(* ===== verification/Stage.v ===== *)
(** * Staging the symbol file (tools/procfs_ksyms.c, main)

    [Ksyms] says what text the tool makes of a kernel file.  This file is the rest of the
    tool: it looks for the kernel files, opens, reads and decompresses them, writes the
    text to a temporary file and renames it.  Each call may fail, and a write may be short;
    the history holds the file system after every change, as a kext that is loaded at that
    moment, or a reboot, finds it. *)

From S2P Require Import Prelude Fileio Ksyms.

(** ** The system the tool runs on *)

(** Contents and mode. *)
Abbreviation file := (list Byte.byte * Z)%type.
Abbreviation files := (gmap string file).

Record tstate := TS {
  t_files : files;
  (** the file system after each change, the last one first *)
  t_history : list files;
  (** descriptors that are open *)
  t_fds : Z;
  t_time : nat;
}.

(** What the system answers; [t] is the number of calls made before. *)
Class ToolOps := {
  (** [sysctlbyname("kern.version")] and [glob] *)
  kern_version : option (list Byte.byte);
  glob : string -> option (list string);
  (** whether a call succeeds that the file system would allow, or an allocation *)
  succeeds : nat -> bool;
  (** how many bytes of those asked for are read and written *)
  reads : nat -> nat -> nat;
  writes : nat -> nat -> nat;
  (** whether a stream writes its buffer out after a call that filled it *)
  flushes : nat -> bool;
  (** the letters [mkstemp] puts for the XXXXXX *)
  suffix : nat -> string;
  compression_decode_buffer : Z -> list Byte.byte -> list Byte.byte;
}.

(** A program of the tool; [None] is the end by a fault. *)
Definition T (A : Type) : Type := tstate -> option A * tstate.
#[export] Instance T_ret : MRet T := λ A a s, (Some a, s).
#[export] Instance T_bind : MBind T := λ A B k m s,
  match m s with (Some a, s1) => k a s1 | (None, s1) => (None, s1) end.

Section Calls.
Context `{ToolOps}.

Definition fault {A} : T A := λ s, (None, s).

Definition attempt : T bool := λ s,
  (Some (succeeds (t_time s)), TS (t_files s) (t_history s) (t_fds s) (S (t_time s))).

Definition transfer (moves : nat -> nat -> nat) (n : nat) : T nat := λ s,
  (Some (Nat.min n (moves (t_time s) n)), TS (t_files s) (t_history s) (t_fds s) (S (t_time s))).

(** A change of the file system. *)
Definition change (f : files -> files) : T unit := λ s,
  (Some tt, TS (f (t_files s)) (f (t_files s) :: t_history s) (t_fds s) (t_time s)).

Definition open_rdonly (path : string) : T (option (list Byte.byte)) := λ s,
  let s1 := TS (t_files s) (t_history s) (t_fds s) (S (t_time s)) in
  match t_files s !! path with
  | Some (contents, _) =>
    if succeeds (t_time s) then (Some (Some contents), TS (t_files s) (t_history s) (t_fds s + 1) (S (t_time s)))
    else (Some None, s1)
  | None => (Some None, s1)
  end.

Definition close : T unit := λ s, (Some tt, TS (t_files s) (t_history s) (t_fds s - 1) (t_time s)).
(** * python-telestailib: address/key codec and signing protocol

    A shallow embedding of [telestai/__init__.py], [telestai/wallet.py],
    [telestai/signmessage.py] and [evrmore/core/transaction.py].

    Python values are modelled as follows: [bytes] as [list byte], [str]
    as [string], integers as [Z], a raised exception as [Raise e] in the
    [result] monad, the module-level global [telestai.params] as an
    explicit argument (or, for [SelectParams], as the threaded state), and
    an attribute assignment on a shared object as an update of an object
    store. *)

From Stdlib Require Import ZArith Lia.
From Stdlib.Strings Require Import Byte Ascii String.
From stdpp Require Import base option list strings gmap.

Local Open Scope Z_scope.

(** ** Exceptions and the result monad *)

(** The exception classes the modelled code can raise.  The last three
    are error kinds of section 7 of the spec, raised by modelled code
    whose exception classes are not under src/. *)
Inductive exn : Type :=
  | ValueError
  | TypeError
  | AttributeError
  | IndexError
  | AssertionError
  | binascii_Error
  | InvalidBase58Error
  | Base58ChecksumError
  | SerializationTruncationError
  | CScriptInvalidError
  | CTelestaiAddressError
  | CTelestaiSecretError
  | TooShort
  | InvalidHeaderByte
  | RecoveryFailed.

Global Instance exn_eq_dec : EqDecision exn.
Proof. solve_decision. Defined.

Inductive result (A : Type) : Type :=
  | Ok (a : A)
  | Raise (e : exn).
Arguments Ok {A} a.
Arguments Raise {A} e.

Global Instance result_ret : MRet result := fun A a => Ok a.
Global Instance result_bind : MBind result := fun A B f m =>
  match m with
  | Ok a => f a
  | Raise e => Raise e
  end.

Global Instance result_fmap : FMap result := fun A B f m =>
  match m with
  | Ok a => Ok (f a)
  | Raise e => Raise e
  end.

(** [try: m except e0: h] runs the handler only for the named class. *)
Definition try_except {A} (m : result A) (e0 : exn) (h : result A) : result A :=
  match m with
  | Ok a => Ok a
  | Raise e => if decide (e = e0) then h else Raise e
  end.

Definition is_Ok {A} (m : result A) : bool :=
  match m with Ok _ => true | Raise _ => false end.

(** ** Bytes *)

Global Instance byte_eq_dec : EqDecision byte := Byte.byte_eq_dec.

Definition Z_of_byte (b : byte) : Z := Z.of_N (Byte.to_N b).

Definition byte_of_Z (z : Z) : byte :=
  match Byte.of_N (Z.to_N (z mod 256)) with
  | Some b => b
  | None => x00
  end.

(** Python [bytes([z])]: a [ValueError] outside [range(256)]. *)
Definition bytes_of_int (z : Z) : result (list byte) :=
  if decide (0 <= z < 256) then Ok [byte_of_Z z] else Raise ValueError.

(** Python slice [b[i:j]] for [0 <= i <= j]. *)
Definition slice {A} (i j : nat) (l : list A) : list A :=
  take (j - i) (drop i l).

(** ** Chain parameters ([telestai/__init__.py]) *)

(** The attributes the three parameter classes define.  The dictionary
    [BASE58_PREFIXES] has the same three keys in every class, so it is a
    record of three fields; [DNS_SEEDS] is read by nothing modelled here
    and is left out. *)
Record ChainParams : Type := {
  MESSAGE_START : list byte;
  DEFAULT_PORT : Z;
  RPC_PORT : Z;
  PUBKEY_ADDR : Z;
  SCRIPT_ADDR : Z;
  SECRET_KEY : Z;
  BECH32_HRP : string
}.

Definition MainParams : ChainParams := {|
  MESSAGE_START := [x54; x45; x4c; x45];
  DEFAULT_PORT := 8767;
  RPC_PORT := 8766;
  PUBKEY_ADDR := 66;
  SCRIPT_ADDR := 127;
  SECRET_KEY := 128;
  BECH32_HRP := "ev"
|}.

Definition TestNetParams : ChainParams := {|
  MESSAGE_START := [x52; x56; x4e; x54];
  DEFAULT_PORT := 18770;
  RPC_PORT := 18766;
  PUBKEY_ADDR := 111;
  SCRIPT_ADDR := 196;
  SECRET_KEY := 239;
  BECH32_HRP := ""
|}.

Definition RegTestParams : ChainParams := {|
  MESSAGE_START := [x43; x52; x4f; x57];
  DEFAULT_PORT := 18444;
  RPC_PORT := 18443;
  PUBKEY_ADDR := 111;
  SCRIPT_ADDR := 196;
  SECRET_KEY := 239;
  BECH32_HRP := ""
|}.

Inductive network : Type := mainnet | testnet | regtest.

(** What [telestai.core.coreparams] holds: an instance of one of the core
    classes, put there by [_SelectCoreParams], or the very instance
    [SelectParams] has just bound to [params]. *)
Inductive coreparams_val : Type :=
  | CoreInstance (n : network)
  | FullInstance (p : ChainParams).

(** The two module-level globals [SelectParams] writes. *)
Record globals : Type := {
  params : ChainParams;
  core_coreparams : coreparams_val
}.
(** * Locale-aware number formatting (locales/intl.js)

    A shallow embedding of the number helpers of [intl.js]:
    [formatNumberInput], [formatNumber], [isValidInput], [prettifyNumber],
    [truncateDecimals], [formatToNativeNumber] and [setIntlLocale], together
    with the part of the JavaScript string library they call.

    JavaScript strings are modelled as lists of code units; a code unit is an
    [ascii] (the Latin-1 range).  A call that can throw returns a [result]. *)

From Stdlib Require Import Ascii String List ZArith Lia Bool Arith.
Import ListNotations.

Set Implicit Arguments.

(* ================================================================== *)
(** ** The JavaScript primitives used by intl.js *)
(* ================================================================== *)

Module JS.

Definition jsstring := list ascii.

(** String literals: [js "1,234"]. *)
Definition js (s : string) : jsstring := list_ascii_of_string s.

(** *** Completion records: a value or a thrown exception *)

Inductive exn : Type :=
| TypeError   (* property access on undefined *)
| SyntaxError (* invalid regular expression *)
| Error (message : jsstring).

Inductive result (A : Type) : Type :=
| Ok (a : A)
| Throw (e : exn).

Arguments Ok {A} a.
Arguments Throw {A} e.
(** * The entity-component-system of tgt (ecs.js): Entity, System, Scene

    A shallow embedding of the three classes of the ECS module and the
    properties of its membership bookkeeping.

    Objects live in a heap and are named by references, because the code
    shares them: a scene stores entities, a system stores the entities it
    matches and an entity stores the systems matching it, all by reference.
    A reference that was never written reads as the freshly constructed
    object ([new Entity()], [new System()], [new Scene()]).

    What user code supplies is kept abstract: a system's [test] is a pure
    predicate on the entity it is given, and the calls of [init], [exit]
    and of named hooks are recorded in a call log, each with the heap the
    callee sees; hooks return normally and leave the heap alone.

    The plain objects the classes use as maps inherit from
    [Object.prototype].  The maps below list an object's own properties;
    where a statement depends on a name not being one of the inherited
    ones, or on [__proto__] never having been assigned, it says so in a
    hypothesis ([ordinary], [PlainObject.plain], [Entity.plain],
    [hook_name]). *)

From Stdlib Require Import Ascii String.
From stdpp Require Import gmap strings list fin_maps pretty.

Open Scope string_scope.
Open Scope list_scope.

(** ** JavaScript values and completions *)

(** References to heap objects. *)
Abbreviation ref := nat (only parsing).
(** * CSV reconciliation scripts of the theme repository

    A shallow embedding of the two command-line scripts that export product
    variants to CSV ([scripts/export-variants.js]) and import the edited CSV
    back ([import-variants.js]), followed by the properties of the
    encoder/decoder pair, of the column naming convention and of the batch
    writer.

    Modelling conventions.
    - A JavaScript string is the list of its UTF-16 code units ([jsstring]).
    - A JavaScript object used as a record is the list of its own enumerable
      properties in [Object.keys] order ([obj]); property assignment follows
      the ordinary-object rules (array-index keys first, in ascending order,
      then the other keys in creation order).  A read that finds no own
      property goes to [Object.prototype]; a write of [__proto__] goes to
      the setter inherited from it.
    - The remote GraphQL endpoint is a parameter: a state type [World] and
      a transition function for [makeGraphQLRequest].  Every call is also
      appended to a trace so that the requests a run issues can be stated.
    - [console.warn] of the CSV reader is returned next to the parsed rows;
      the other console output is not modelled, and the pause between two
      batches, which only takes time, has no counterpart. *)

From Stdlib Require Import String Ascii DecimalString.
From Stdlib Require Import List NArith ZArith Arith Lia Bool.
Local Open Scope list_scope.
Import ListNotations.

Set Implicit Arguments.

(* ================================================================== *)
(** * JavaScript strings *)
(* ================================================================== *)

Module Js.

(** A UTF-16 code unit. *)
Definition char := N.
Definition jsstring := list char.

(** A string literal of the source, as code units. *)
Definition lit (s : string) : jsstring :=
  map N_of_ascii (list_ascii_of_string s).

Definition COMMA : char := 44%N.       (* comma *)
Definition QUOTE : char := 34%N.       (* double quote *)
Definition NEWLINE : char := 10%N.     (* line feed *)
Definition UNDERSCORE : char := 95%N.  (* underscore *)

Definition char_eqb : char -> char -> bool := N.eqb.

Fixpoint str_eqb (a b : jsstring) : bool :=
  match a, b with
  | [], [] => true
  | x :: a', y :: b' => char_eqb x y && str_eqb a' b'
  | _, _ => false
  end.

(** [s.includes(c)] for a one-code-unit needle. *)
Definition includes (c : char) (s : jsstring) : bool :=
  existsb (char_eqb c) s.

(** [s.startsWith(p)]. *)
Fixpoint startsWith (p s : jsstring) : bool :=
  match p, s with
  | [], _ => true
  | x :: p', y :: s' => char_eqb x y && startsWith p' s'
  | _ :: _, [] => false
  end.

(** [s.replace(p, r)] with a string pattern: only the first occurrence of
    [p] is replaced (the replacement strings of the source contain no
    [$] pattern). *)
Fixpoint replace_first (p r s : jsstring) : jsstring :=
  if startsWith p s then r ++ skipn (length p) s
  else match s with
       | [] => []
       | c :: s' => c :: replace_first p r s'
       end.

(** [s.replace(q, r)] with the global regular expression [q] matching one
    double quote: every double quote is replaced by [r]. *)
Definition replace_all_quotes (r s : jsstring) : jsstring :=
  flat_map (fun c => if char_eqb c QUOTE then r else [c]) s.
Lemma nice_step_eq (items : list str) (i : nat) :
  i < length lines ->
  nice_step (nice_window lines i, items) (nth i lines [])
  = (nice_window lines (S i), items ++ nice_captured lines i).
Proof.
  intros Hi. rewrite nice_window_S by assumption.
  unfold nice_step, nice_captured.
  fold (is_heading nice_keywords (nth i lines [])).
  fold (is_bullet (nth i lines [])). fold (clean (strip (nth i lines []))).
  destruct (is_heading nice_keywords (nth i lines []));
    [now rewrite orb_true_r, app_nil_r|].
  rewrite orb_false_r.
  destruct (nice_window lines i && is_bullet (nth i lines [])); [|now rewrite app_nil_r].
  destruct (Nat.ltb 10 (length (clean (strip (nth i lines []))))); [reflexivity|].
  now rewrite app_nil_r.
Qed.

Lemma nice_loop_prefix (n : nat) :
  n <= length lines ->
  fold_left nice_step (firstn n lines) (false, [])
  = (nice_window lines n, flat_map (nice_captured lines) (seq 0 n)).
Proof.
  induction n as [|n IH]; intros Hn; [reflexivity|].
  rewrite (@firstn_S_nth str [] lines n) by lia.
  rewrite fold_left_app, IH by lia. cbn [fold_left].
  rewrite nice_step_eq by lia.
  rewrite seq_S, flat_map_app. simpl. now rewrite app_nil_r.
Qed.

End NiceLoop.

Lemma extract_nice_to_have_eq (text : str) :
  _extract_nice_to_have text
  = firstn 10 (flat_map (nice_captured (split_on LF text))
                        (seq 0 (length (split_on LF text)))).
Proof.
  unfold _extract_nice_to_have.
  rewrite <- (firstn_all (split_on LF text)) at 1.
  now rewrite nice_loop_prefix.
Qed.

Lemma extract_sections_eq (text : str) (keywords : list str) :
  _extract_sections text keywords
  = firstn 20 (flat_map (captured (split_on LF text) keywords)
                        (seq 0 (length (split_on LF text)))).
Proof.
  unfold _extract_sections.
  rewrite <- (firstn_all (enumerate (split_on LF text))), enumerate_length.
  now rewrite sections_loop_prefix.
Qed.

End NiceToHave.

Lemma In_firstn {A} (x : A) (n : nat) (l : list A) : In x (firstn n l) -> In x l.
Proof.
  intros H. rewrite <- (firstn_skipn n l). apply in_or_app. now left.
Qed.

Lemma firstn_short {A} (n : nat) (l : list A) :
  length (firstn n l) < n -> firstn n l = l.
Proof.
  intros H. rewrite length_firstn in H. apply firstn_all2. lia.
Qed.

Section SectionExtraction.
Context {U : unicode_db} {SO : set_order}.

Lemma captured_In (lines keywords : list str) (i : nat) (item : str) :
  In item (captured lines keywords i) <->
  is_heading keywords (line_at lines i) = false
  /\ (window_after lines keywords i && is_bullet (line_at lines i)
      || is_numbered (line_at lines i)) = true
  /\ 20 < length (clean (line_at lines i))
  /\ item = firstn 200 (clean (line_at lines i)).
Proof.
  unfold captured.
  destruct (is_heading keywords (line_at lines i)).
  { simpl. split; [tauto | intros (H & _); discriminate]. }
  destruct (window_after lines keywords i && is_bullet (line_at lines i)
            || is_numbered (line_at lines i)).
  2:{ simpl. split; [tauto | intros (_ & H & _); discriminate]. }
  destruct (Nat.ltb 20 (length (clean (line_at lines i)))) eqn:E.
  - apply Nat.ltb_lt in E. simpl. split.
    + intros [<-|[]]. auto.
    + intros (_ & _ & _ & ->). now left.
  - apply Nat.ltb_ge in E. simpl. split; [tauto|]. intros (_ & _ & H & _). lia.
Qed.

Lemma nice_captured_In (lines : list str) (i : nat) (item : str) :
  In item (nice_captured lines i) <->
  is_heading nice_keywords (nth i lines []) = false
  /\ nice_window lines i = true
  /\ is_bullet (nth i lines []) = true
  /\ 10 < length (clean (strip (nth i lines [])))
  /\ item = firstn 200 (clean (strip (nth i lines []))).
Proof.
  unfold nice_captured. cbv zeta.
  destruct (is_heading nice_keywords (nth i lines [])).
  { simpl. split; [tauto | intros (H & _); discriminate]. }
  destruct (nice_window lines i).
  2:{ simpl. split; [tauto | intros (_ & H & _); discriminate]. }
  destruct (is_bullet (nth i lines [])).
  2:{ simpl. split; [tauto | intros (_ & _ & H & _); discriminate]. }
  destruct (Nat.ltb 10 (length (clean (strip (nth i lines []))))) eqn:E.
  - apply Nat.ltb_lt in E. simpl. split.
    + intros [<-|[]]. auto.
    + intros (_ & _ & _ & _ & ->). now left.
  - apply Nat.ltb_ge in E. simpl. split; [tauto|]. intros (_ & _ & _ & H & _). lia.
Qed.
(** The image [renderHeaderAndFooter] adds above or below the chart. *)
Inductive banner := HeaderBanner (src : string) | FooterBanner (src : string) | NoBanner.

Section HeaderFooter.
(** The [valid-data-url] test on a string ([null] never passes it). *)
Variable validDataUrl : string -> bool.

(** [validDataUrl(v) ? v : ""] *)
Definition image_src (v : option string) : string :=
  match v with Some s => if validDataUrl s then s else "" | None => "" end.

(** [renderHeaderAndFooter(timelineData)] with [let [timeline] = timelineData]:
    reading a field of an [undefined] [timeline] throws. *)
Definition renderHeaderAndFooter (layout : string) (timelineData : list TimelineData)
  : js_result banner :=
  let timeline := hd_error timelineData in
  if String.eqb (js_toLowerCase layout) "header" then
    match timeline with
    | Some t => JOk (HeaderBanner (image_src (ev_HeaderImage t)))
    | None => JThrow TypeError
    end
  else if String.eqb (js_toLowerCase layout) "footer" then
    match timeline with
    | Some t => JOk (FooterBanner (image_src (ev_FooterImage t)))
    | None => JThrow TypeError
    end
  else JOk NoBanner.
End HeaderFooter.
End Strings.

(* ------------------------------------------------------------------ *)
(** ** The second [Visual] class of the file (lines 667-1169)

    Its [TimelineData] has no [CompanyLink], and its [CONVERTER] tests six
    roles. *)

Record TimelineData2 := {
  ev2_Company : string;
  ev2_Type : string;
  ev2_Description : option string;
  ev2_Date : option jsdate;
  ev2_HeaderImage : option string;
  ev2_FooterImage : option string;
  ev2_selectionId : nat }.

Record role_indices2 := {
  companyIndex2 : Z; typeIndex2 : Z; descIndex2 : Z;
  dateIndex2 : Z; headerImageIndex2 : Z; footerImageIndex2 : Z }.

Definition no_indices2 : role_indices2 := Build_role_indices2 (-1) (-1) (-1) (-1) (-1) (-1).

Definition bind_column2 (ix : role_indices2) (ti : Z) (c : column) : role_indices2 :=
  let '(Build_role_indices2 co ty de da hi fi) := ix in
  if hasRole c CompanyRole then Build_role_indices2 ti ty de da hi fi
  else if hasRole c TypeRole then Build_role_indices2 co ti de da hi fi
  else if hasRole c DescriptionRole then Build_role_indices2 co ty ti da hi fi
  else if hasRole c DateRole then Build_role_indices2 co ty de ti hi fi
  else if hasRole c HeaderImageRole then Build_role_indices2 co ty de da ti fi
  else if hasRole c FooterImageRole then Build_role_indices2 co ty de da hi ti
  else ix.

Fixpoint bind_columns_from2 (ix : role_indices2) (ti : Z) (cols : list column) : role_indices2 :=
  match cols with
  | [] => ix
  | c :: cols' => bind_columns_from2 (bind_column2 ix ti c) (ti + 1) cols'
  end.

Definition bind_roles2 (cols : list column) : role_indices2 := bind_columns_from2 no_indices2 0 cols.

Section Converter2.
Variable date_parse : string -> option Z.

Definition convert_row2 (ix : role_indices2) (i : nat) (row : list jsval)
  : js_result TimelineData2 :=
  company <- js_toString (row_at row (companyIndex2 ix)) ;;
  JOk {| ev2_Company := company;
         ev2_Type := match cell_or (row_at row (typeIndex2 ix)) None with
                     | Some s => s | None => ""%string end;
         ev2_Description := cell_or (row_at row (descIndex2 ix)) None;
         ev2_Date := date_cell date_parse (row_at row (dateIndex2 ix));
         ev2_HeaderImage := cell_or (row_at row (headerImageIndex2 ix)) None;
         ev2_FooterImage := cell_or (row_at row (footerImageIndex2 ix)) None;
         ev2_selectionId := i |}.

Fixpoint convert_rows2 (ix : role_indices2) (i : nat) (rows : list (list jsval))
  : js_result (list TimelineData2) :=
  match rows with
  | [] => JOk []
  | row :: rows' =>
      dp <- convert_row2 ix i row ;;
      rest <- convert_rows2 ix (S i) rows' ;;
      JOk (dp :: rest)
  end.

(** [Visual.CONVERTER] of the second class. *)
Definition CONVERTER2 (cols : list column) (rows : list (list jsval))
  : js_result (list TimelineData2) :=
  convert_rows2 (bind_roles2 cols) 0 rows.
End Converter2.

(** An event of the first class seen through the second class's type. *)
Definition drop_link (d : TimelineData) : TimelineData2 :=
  {| ev2_Company := ev_Company d; ev2_Type := ev_Type d; ev2_Description := ev_Description d;
     ev2_Date := ev_Date d; ev2_HeaderImage := ev_HeaderImage d;
     ev2_FooterImage := ev_FooterImage d; ev2_selectionId := ev_selectionId d |}.

(* ------------------------------------------------------------------ *)
(** A character that starts a string on which unary [+] gives [NaN]:
    an ASCII letter other than the [I] of [Infinity]. *)
Definition is_upper_or_lower_letter_not_I (c : ascii) : bool :=
  let n := nat_of_ascii c in
  ((65 <=? n)%nat && (n <=? 90)%nat || (97 <=? n)%nat && (n <=? 122)%nat) && negb (n =? 73)%nat.
Definition build_io_constraints (tc : Toolchain) : M (string * string) :=
  let dev := Str.lower (device (platform tc)) in
  match io_entries_loop dev (named_sc tc) "" with
  | Raise e => raise e
  | Ok pdc =>
      let pdc := pdc +:+ Str.join nl (additional_io_constraints tc) in
      write_to_file (_build_name tc +:+ "_io.pdc") pdc;;
      mret (_build_name tc +:+ "_io.pdc", "PDC")
  end.

(** *** Floorplan constraints *)

Definition build_placement_constraints (tc : Toolchain) : M (string * string) :=
  let pdc := Str.join nl (additional_fp_constraints tc) in
  write_to_file (_build_name tc +:+ "_fp.pdc") pdc;;
  mret (_build_name tc +:+ "_fp.pdc", "PDC").

(** *** Project scripts *)

(** [device_parts = self.platform.device.split("-")] and the unpacking that
    follows it, the same in both project builders. *)
Definition device_fields (dev : string) : result (string * string * string) :=
  match Str.split "-" dev with
  | [die; package; speed] => Ok (die, package, speed)
  | [die; package] => Ok (die, package, "STD")
  | _ => Raise (ValueError ("Unexpected device string format: " +:+ dev))
  end.

(** The speed grade as it is written after [-speed]. *)
Definition formatted_speed (speed : string) : string :=
  if decide (Str.upper speed = "STD") then speed
  else if negb (Str.startswith speed "-") then "-" +:+ speed
  else speed.

(** The three [organize_tool_files] statements and the five [run_tool]
    statements, shared word for word by the two builders. *)
Definition organize_and_run (name : string) : list string :=
  [ Str.join " " [ "organize_tool_files"; "-tool {SYNTHESIZE}";
      "-file impl/constraint/" +:+ name +:+ ".sdc";
      "-module " +:+ name; "-input_type {constraint}" ];
    Str.join " " [ "organize_tool_files"; "-tool {PLACEROUTE}";
      "-file impl/constraint/io/" +:+ name +:+ "_io.pdc";
      "-file impl/constraint/fp/" +:+ name +:+ "_fp.pdc";
      "-file impl/constraint/" +:+ name +:+ ".sdc";
      "-module " +:+ name; "-input_type {constraint}" ];
    Str.join " " [ "organize_tool_files"; "-tool {VERIFYTIMING}";
      "-file impl/constraint/" +:+ name +:+ ".sdc";
      "-module " +:+ name; "-input_type {constraint}" ];
    "run_tool -name {CONSTRAINT_MANAGEMENT}";
    "run_tool -name {SYNTHESIZE}";
    "run_tool -name {PLACEROUTE}";
    "run_tool -name {GENERATEPROGRAMMINGDATA}";
    "run_tool -name {GENERATEPROGRAMMINGFILE}" ].

Definition import_sources (srcs : list (string * string * string)) : list string :=
  map (λ '(filename, language, library), "import_files -hdl_source " +:+ tcl_name filename) srcs.

Definition import_constraints (name : string) : list string :=
  [ "build_design_hierarchy";
    "set_root -module " +:+ tcl_name (name +:+ "::work");
    "import_files -io_pdc " +:+ tcl_name (name +:+ "_io.pdc");
    "import_files -fp_pdc " +:+ tcl_name (name +:+ "_fp.pdc");
    "import_files -convert_EDN_to_HDL 0 -sdc " +:+ tcl_name (name +:+ ".sdc") ].

(** The statements of the PolarFire script, once the device string has
    been taken apart and the speed grade formatted. *)
Definition tcl_mpf (name die package fspeed : string)
    (srcs : list (string * string * string)) : list string :=
  [ Str.join " " [
      "new_project";
      "-location {./impl}";
      "-name " +:+ tcl_name name;
      "-project_description {}";
      "-block_mode 0";
      "-standalone_peripheral_initialization 0";
      "-instantiate_in_smartdesign 1";
      "-ondemand_build_dh 0";
      "-use_enhanced_constraint_flow 1";
      "-hdl {VERILOG}";
      "-family {PolarFire}";
      "-die " +:+ tcl_name die;
      "-package " +:+ tcl_name package;
      "-speed " +:+ tcl_name fspeed;
      "-die_voltage {1.0}";
      "-part_range {IND}";
      "-adv_options {VCCI_1.2_VOLTR:IND}";
      "-adv_options {VCCI_1.5_VOLTR:IND}";
      "-adv_options {VCCI_1.8_VOLTR:IND}";
      "-adv_options {VCCI_2.5_VOLTR:IND}";
      "-adv_options {VCCI_3.3_VOLTR:IND}" ] ]
  ++ import_sources srcs
  ++ import_constraints name
  ++ organize_and_run name
  ++ [ nl +:+ "        export_prog_job \" +:+ nl
       +:+ "            -job_file_name {" +:+ name +:+ "} \" +:+ nl
       +:+ "            -export_dir {./impl/designer/" +:+ name +:+ "/export} \" +:+ nl
       +:+ "            -bitstream_file_type {TRUSTED_FACILITY} \" +:+ nl
       +:+ "            -bitstream_file_components {FABRIC SNVM} \" +:+ nl
       +:+ "            -program_design 0 \" +:+ nl
       +:+ "            -design_bitstream_format {PPD}" +:+ nl
       +:+ "        " ].

Definition build_project_mpf (tc : Toolchain) : M string :=
  match device_fields (device (platform tc)) with
  | Raise e => raise e
  | Ok (die, package, speed) =>
      let tcl := tcl_mpf (_build_name tc) die package (formatted_speed speed)
                   (sources (platform tc)) in
      write_to_file (_build_name tc +:+ ".tcl") (Str.join nl tcl);;
      mret (_build_name tc +:+ ".tcl")
  end.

● EXERCISE DESCRIPTION
Across the material, report every line that has the word "matching".

● RESULT OF THE EXERCISE
    matches and an entity stores the systems matching it, all by reference.
(** [s.replace(q, r)] with the global regular expression [q] matching one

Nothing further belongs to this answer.